### DATA FOR PROCESSING

(** X17.  The same action twice: the second [step] changes neither the matrix nor
    the flags and is answered with -1000. *)
Theorem extra_step_repeat self h action :
  reachable self h → valid_action self action →
  ∃ r1 h1 a1 rw1 obs_rows2 obs2 done2 h2,
    step self action h = (Py.Ok r1, h1)
    ∧ h1 !! matrix self = Some a1 ∧ h1 !! rows self = Some rw1
    ∧ step self action h1 = (Py.Ok (obs_rows2, obs2, -1000, done2), h2)
    ∧ h2 !! matrix self = Some a1 ∧ h2 !! rows self = Some rw1.
Proof.
  intros Hreach Hact.
  destruct (extra_step_state _ _ _ Hreach Hact)
    as (a & rw & Hl & Hs & Ha & Hr & Hrw & Hb & Hne & Hstep & Ho1m & Ho1r & Ho2m & Ho2r & Ho21).
  cbn zeta in Hstep.
  assert (Hk : (Z.to_nat action < N self)%nat)
    by (destruct Hact; unfold action_size in *; lia).
  assert (Hak : action = Z.of_nat (Z.to_nat action)) by (destruct Hact; lia).
  set (k := Z.to_nat action) in *.
  set (a1 := (Pure.extra_step action k (Pure.entry rw k 0) a).1) in *.
  set (rw1 := <[k := [0]]> rw) in *.
  pose proof (st_step _ _ _ _ _ _ Hreach Hact Hstep) as Hreach1.
  destruct (extra_step_state _ _ _ Hreach1 Hact)
    as (a1' & rw1' & Hl1 & Hs1 & Ha1 & Hr1 & Hrw1 & Hb1 & _ & Hstep1
        & Hp1m & Hp1r & Hp2m & Hp2r & Hp21).
  cbn zeta in Hstep1. fold k in Hstep1.
  assert (Ea : a1' = a1).
  { rewrite lookup_insert_ne in Hl1 by done. rewrite lookup_insert_ne in Hl1 by done.
    rewrite lookup_insert_eq in Hl1. by injection Hl1. }
  assert (Er : rw1' = rw1).
  { rewrite lookup_insert_ne in Hr1 by done. rewrite lookup_insert_ne in Hr1 by done.
    rewrite lookup_insert_ne in Hr1 by done.
    rewrite lookup_insert_eq in Hr1. by injection Hr1. }
  subst a1' rw1'.
  assert (Hno : Pure.no_move (length a1) a1 k).
  { rewrite (proj1 Hs1). subst a1. rewrite extra_step_matrix by done. rewrite Hak.
    by apply (choice_step_settles (N self) (M self)). }
  assert (Hflag : Pure.entry rw1 k 0 = 0).
  { subst rw1. by rewrite entry_insert_eq by (rewrite (proj1 Hrw); lia). }
  rewrite Hflag in Hstep1.
  pose proof (extra_step_no_move action 0 a1 (proj1 Hact) Hno) as Hnm. fold k in Hnm.
  rewrite Hnm in Hstep1. cbn [fst snd] in Hstep1.
  assert (Hrw11 : <[k := [0]]> rw1 = rw1) by (subst rw1; apply list_insert_insert_eq).
  rewrite Hrw11 in Hstep1.
  eexists _, _, a1, rw1, _, _, _, _. split; [exact Hstep|].
  split; [exact Hl1|]. split; [exact Hr1|]. split; [exact Hstep1|]. split.
  - rewrite lookup_insert_ne by done. rewrite lookup_insert_ne by done.
    apply lookup_insert_eq.
  - rewrite lookup_insert_ne by done. rewrite lookup_insert_ne by done.
    rewrite lookup_insert_ne by done. apply lookup_insert_eq.
Qed.
End ExtraStep.

Section ExtraBeforeReset.
Context `{Float}.
Import RowChoiceEnvironmentExtra RowChoiceExtraSpec.

(** X18.  Before the first [reset], [step] of [RowChoiceEnvironmentExtra] raises
    IndexError for every action and changes nothing: [self.rows] is still
    the one-dimensional array of [__init__], which [self.rows[action, 0]]
    cannot index. *)
Theorem extra_step_before_reset self h action :
  state_of false self h → step self action h = (Py.Raise Py.IndexError, h).
Proof.
  intros Hst.
  destruct (extra_state_of_inv _ _ _ Hst) as (a & rw & _ & _ & Hr & _ & ->).
  unfold step. by rewrite (bind_Raise _ _ _ _ _ (item_empty_Raise _ _ _ _ Hr)).
Qed.
End ExtraBeforeReset.

Lemma extra_step_marks_row_witness :
  RowChoiceExtraSpec.reachable (H := Qfloat) Examples.extra_self Examples.extra_heap
  ∧ RowChoiceExtraSpec.valid_action Examples.extra_self 0
  ∧ ∃ a rw obs_rows obs reward done h' a',
      Examples.extra_heap !! RowChoiceEnvironmentExtra.matrix Examples.extra_self = Some a
      ∧ Examples.extra_heap !! RowChoiceEnvironmentExtra.rows Examples.extra_self = Some rw
      ∧ RowChoiceEnvironmentExtra.step Examples.extra_self 0 Examples.extra_heap
        = (Py.Ok (obs_rows, obs, reward, done), h')
      ∧ h' !! RowChoiceEnvironmentExtra.rows Examples.extra_self
        = Some (<[Z.to_nat 0 := [0]]> rw)
      ∧ h' !! obs_rows = Some (<[Z.to_nat 0 := [0]]> rw)
      ∧ h' !! RowChoiceEnvironmentExtra.matrix Examples.extra_self = Some a'
      ∧ h' !! obs = Some a'
      ∧ (Pure.entry rw (Z.to_nat 0) 0 = 0 ∨ Pure.entry rw (Z.to_nat 0) 0 = 1)
      ∧ (Pure.no_move (RowChoiceEnvironmentExtra.N Examples.extra_self) a (Z.to_nat 0) →
         a' = a ∧ reward = 1000 * (Pure.entry rw (Z.to_nat 0) 0 - 1))
      ∧ (¬ Pure.no_move (RowChoiceEnvironmentExtra.N Examples.extra_self) a (Z.to_nat 0) →
         - Z.of_nat (RowChoiceEnvironmentExtra.N Examples.extra_self) < reward ≤ -1)
      ∧ match Np.lead (Pure.row a (Z.to_nat 0)) with
        | None => a' = a ∧ reward = 1000 * (Pure.entry rw (Z.to_nat 0) 0 - 1)
        | Some l =>
            (∀ i j, Pure.entry a' i j
                    = if bool_decide (i ≠ Z.to_nat 0 ∧ Pure.entry a i l ≠ 0)
                      then (Pure.entry a i j + Pure.entry a (Z.to_nat 0) j) `mod` 2
                      else Pure.entry a i j)
            ∧ (let changed :=
                 length (filter (λ i, i ≠ Z.to_nat 0 ∧ Pure.entry a i l ≠ 0)
                                (seq 0 (RowChoiceEnvironmentExtra.N Examples.extra_self))) in
               (changed < RowChoiceEnvironmentExtra.N Examples.extra_self)%nat
               ∧ reward = if bool_decide (changed = 0%nat)
                          then 1000 * (Pure.entry rw (Z.to_nat 0) 0 - 1)
                          else - Z.of_nat changed)
        end.
Proof.
  assert (Hv : RowChoiceExtraSpec.valid_action Examples.extra_self 0)
    by (vm_compute; split; congruence).
  split; [apply extra_example_reachable|]. split; [exact Hv|].
  exact (extra_step_marks_row (H := Qfloat) Examples.extra_self Examples.extra_heap 0
           extra_example_reachable Hv).
Defined.

Lemma extra_step_repeat_witness :
  RowChoiceExtraSpec.reachable (H := Qfloat) Examples.extra_self Examples.extra_heap
  ∧ RowChoiceExtraSpec.valid_action Examples.extra_self 0
  ∧ ∃ r1 h1 a1 rw1 obs_rows2 obs2 done2 h2,
      RowChoiceEnvironmentExtra.step Examples.extra_self 0 Examples.extra_heap = (Py.Ok r1, h1)
      ∧ h1 !! RowChoiceEnvironmentExtra.matrix Examples.extra_self = Some a1
      ∧ h1 !! RowChoiceEnvironmentExtra.rows Examples.extra_self = Some rw1
      ∧ RowChoiceEnvironmentExtra.step Examples.extra_self 0 h1
        = (Py.Ok (obs_rows2, obs2, -1000, done2), h2)
      ∧ h2 !! RowChoiceEnvironmentExtra.matrix Examples.extra_self = Some a1
      ∧ h2 !! RowChoiceEnvironmentExtra.rows Examples.extra_self = Some rw1.
Proof.
  assert (Hv : RowChoiceExtraSpec.valid_action Examples.extra_self 0)
    by (vm_compute; split; congruence).
  split; [apply extra_example_reachable|]. split; [exact Hv|].
  exact (extra_step_repeat (H := Qfloat) Examples.extra_self Examples.extra_heap 0
           extra_example_reachable Hv).
Defined.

### WHAT YOU SHOULD DO
The response must hold only the lines above from the line with "by apply (choice_step_settles" through the line with "eexists _, _, a1, rw1, _, _, _, _.", each copied exactly, both ends kept.

### RESPONSE TO THE EXERCISE
    by apply (choice_step_settles (N self) (M self)). }
  assert (Hflag : Pure.entry rw1 k 0 = 0).
  { subst rw1. by rewrite entry_insert_eq by (rewrite (proj1 Hrw); lia). }
  rewrite Hflag in Hstep1.
  pose proof (extra_step_no_move action 0 a1 (proj1 Hact) Hno) as Hnm. fold k in Hnm.
  rewrite Hnm in Hstep1. cbn [fst snd] in Hstep1.
  assert (Hrw11 : <[k := [0]]> rw1 = rw1) by (subst rw1; apply list_insert_insert_eq).
  rewrite Hrw11 in Hstep1.
  eexists _, _, a1, rw1, _, _, _, _. split; [exact Hstep|].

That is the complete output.